### Task details
Across the listing below, count the lines that mention the string "default". Reply with the figure only.

────

(** The [options] argument of the constructor: each property may be absent. *)
Record OptionsArg := {
  o_errorAsObject : option bool;
  o_interval : option Z;
  o_machinePropKeys : option (nat → MachinePropKeys);
  o_maxExecutions : option Z;
  o_taskPropKeys : option (nat → string → TaskPropKeys);
  o_waitForCompletion : option bool;
  o_helpers : option value
}.

Definition no_options : OptionsArg :=
  {| o_errorAsObject := None; o_interval := None; o_machinePropKeys := None;
     o_maxExecutions := None; o_taskPropKeys := None; o_waitForCompletion := None;
     o_helpers := None |}.

(** [Object.assign({errorAsObject: false, ...}, options)] *)
Definition merge_options (cfg : Config) (o : OptionsArg) : Options :=
  {| errorAsObject := default false (o_errorAsObject o);
     interval := default (cfg_interval cfg) (o_interval o);
     machinePropKeys := default (cfg_machinePropKeys cfg) (o_machinePropKeys o);
     maxExecutions := default (cfg_maxExecutions cfg) (o_maxExecutions o);
     taskPropKeys := default (cfg_taskPropKeys cfg) (o_taskPropKeys o);
     waitForCompletion := default false (o_waitForCompletion o);
     helpers := default VUndefined (o_helpers o) |}.

Record TaskMachine := {
  mc_id : nat;
  mc_options : option Options;
  mc_interval : Z;
  mc_maxExecutions : Z;
  mc_model : Ref;
  mc_propKeys : MachinePropKeys;
  mc_tasks : Ref;                 (* the array of tasks, or null *)
  mc_destroyed : bool
}.

(** The objects the engine works on: the model (inside the store), the array
    of task objects built by the constructor, and the machine itself.  The
    array is shared: the machine's [tasks] field and the local [tasks] of a
    running [start] are the same array of the same objects. *)
Record World := {
  store : Store;
  task_objects : list Task;
  machine : TaskMachine
}.

Definition WEff (A : Type) : Type := World → World * completion A.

────

### Result of the task
7